» **ASSIGNMENT**:
In the entries below, which lines run from the one containing "forall rows done_rows" to the one containing "end = 1 + count_above"? Copy exactly those lines, ends included, and no others.

» **EXERCISE DATA**:
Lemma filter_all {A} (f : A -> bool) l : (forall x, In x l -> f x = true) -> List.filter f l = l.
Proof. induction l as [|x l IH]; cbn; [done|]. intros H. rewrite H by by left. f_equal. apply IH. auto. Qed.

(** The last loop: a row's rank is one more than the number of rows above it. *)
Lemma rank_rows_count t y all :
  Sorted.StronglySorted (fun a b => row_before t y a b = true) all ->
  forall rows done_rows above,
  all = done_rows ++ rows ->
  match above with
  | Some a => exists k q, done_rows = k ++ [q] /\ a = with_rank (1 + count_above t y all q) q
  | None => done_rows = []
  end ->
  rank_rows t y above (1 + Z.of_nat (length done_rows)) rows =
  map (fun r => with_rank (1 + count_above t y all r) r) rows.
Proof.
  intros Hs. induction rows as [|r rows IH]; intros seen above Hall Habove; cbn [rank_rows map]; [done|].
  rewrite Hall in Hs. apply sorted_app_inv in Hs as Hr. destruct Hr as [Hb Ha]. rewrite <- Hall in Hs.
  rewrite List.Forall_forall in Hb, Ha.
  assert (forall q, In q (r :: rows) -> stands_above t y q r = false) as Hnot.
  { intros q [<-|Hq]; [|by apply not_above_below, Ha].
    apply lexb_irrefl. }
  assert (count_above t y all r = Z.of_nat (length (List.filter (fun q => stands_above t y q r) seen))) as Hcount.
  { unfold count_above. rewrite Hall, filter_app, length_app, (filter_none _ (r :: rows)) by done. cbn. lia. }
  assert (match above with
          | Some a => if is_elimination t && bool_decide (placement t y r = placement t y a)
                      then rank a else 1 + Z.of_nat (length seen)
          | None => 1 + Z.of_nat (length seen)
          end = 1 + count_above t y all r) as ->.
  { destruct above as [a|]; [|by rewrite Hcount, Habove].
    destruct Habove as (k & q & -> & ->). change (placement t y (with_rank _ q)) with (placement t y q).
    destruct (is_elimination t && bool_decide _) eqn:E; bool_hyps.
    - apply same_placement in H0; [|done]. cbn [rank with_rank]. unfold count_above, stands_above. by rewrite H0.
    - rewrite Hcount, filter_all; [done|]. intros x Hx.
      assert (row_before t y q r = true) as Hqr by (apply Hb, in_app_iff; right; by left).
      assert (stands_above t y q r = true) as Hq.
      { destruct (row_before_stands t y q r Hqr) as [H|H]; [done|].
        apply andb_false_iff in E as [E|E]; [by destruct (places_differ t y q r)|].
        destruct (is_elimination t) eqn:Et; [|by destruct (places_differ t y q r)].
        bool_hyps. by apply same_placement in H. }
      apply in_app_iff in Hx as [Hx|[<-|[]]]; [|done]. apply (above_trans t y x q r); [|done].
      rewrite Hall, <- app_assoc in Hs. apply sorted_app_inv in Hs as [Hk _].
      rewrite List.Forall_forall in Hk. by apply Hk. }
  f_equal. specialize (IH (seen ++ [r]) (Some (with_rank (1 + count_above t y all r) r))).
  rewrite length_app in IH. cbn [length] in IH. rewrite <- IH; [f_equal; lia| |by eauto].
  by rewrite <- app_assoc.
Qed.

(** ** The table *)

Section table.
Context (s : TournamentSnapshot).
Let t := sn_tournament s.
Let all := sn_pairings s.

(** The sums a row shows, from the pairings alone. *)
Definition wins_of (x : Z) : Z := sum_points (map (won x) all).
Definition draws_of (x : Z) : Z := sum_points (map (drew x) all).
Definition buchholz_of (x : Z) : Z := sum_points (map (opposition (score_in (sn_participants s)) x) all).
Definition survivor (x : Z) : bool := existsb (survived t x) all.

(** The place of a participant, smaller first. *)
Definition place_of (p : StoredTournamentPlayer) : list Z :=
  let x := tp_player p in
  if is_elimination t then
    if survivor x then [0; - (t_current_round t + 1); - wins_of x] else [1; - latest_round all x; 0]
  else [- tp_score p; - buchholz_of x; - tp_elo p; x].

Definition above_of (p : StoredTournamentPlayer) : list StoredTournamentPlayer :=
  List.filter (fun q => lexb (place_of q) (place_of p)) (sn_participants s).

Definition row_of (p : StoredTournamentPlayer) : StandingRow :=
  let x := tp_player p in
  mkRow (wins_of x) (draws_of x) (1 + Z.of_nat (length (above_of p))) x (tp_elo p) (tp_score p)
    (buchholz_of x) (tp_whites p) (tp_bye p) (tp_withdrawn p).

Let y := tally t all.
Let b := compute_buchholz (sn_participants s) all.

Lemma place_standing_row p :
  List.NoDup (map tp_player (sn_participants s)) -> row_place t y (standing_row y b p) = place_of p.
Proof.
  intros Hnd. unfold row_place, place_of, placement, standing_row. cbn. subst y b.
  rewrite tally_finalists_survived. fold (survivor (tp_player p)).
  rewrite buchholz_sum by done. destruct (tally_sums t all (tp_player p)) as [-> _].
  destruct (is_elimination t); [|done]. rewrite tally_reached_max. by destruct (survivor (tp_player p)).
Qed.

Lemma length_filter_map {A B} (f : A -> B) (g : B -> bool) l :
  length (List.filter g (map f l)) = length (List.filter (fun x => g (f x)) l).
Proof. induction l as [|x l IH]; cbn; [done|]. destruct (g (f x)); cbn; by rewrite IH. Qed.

» **TASK SOLUTION**:
  forall rows done_rows above,
  all = done_rows ++ rows ->
  match above with
  | Some a => exists k q, done_rows = k ++ [q] /\ a = with_rank (1 + count_above t y all q) q
  | None => done_rows = []
  end ->
  rank_rows t y above (1 + Z.of_nat (length done_rows)) rows =
  map (fun r => with_rank (1 + count_above t y all r) r) rows.
Proof.
  intros Hs. induction rows as [|r rows IH]; intros seen above Hall Habove; cbn [rank_rows map]; [done|].
  rewrite Hall in Hs. apply sorted_app_inv in Hs as Hr. destruct Hr as [Hb Ha]. rewrite <- Hall in Hs.
  rewrite List.Forall_forall in Hb, Ha.
  assert (forall q, In q (r :: rows) -> stands_above t y q r = false) as Hnot.
  { intros q [<-|Hq]; [|by apply not_above_below, Ha].
    apply lexb_irrefl. }
  assert (count_above t y all r = Z.of_nat (length (List.filter (fun q => stands_above t y q r) seen))) as Hcount.
  { unfold count_above. rewrite Hall, filter_app, length_app, (filter_none _ (r :: rows)) by done. cbn. lia. }
  assert (match above with
          | Some a => if is_elimination t && bool_decide (placement t y r = placement t y a)
                      then rank a else 1 + Z.of_nat (length seen)
          | None => 1 + Z.of_nat (length seen)
          end = 1 + count_above t y all r) as ->.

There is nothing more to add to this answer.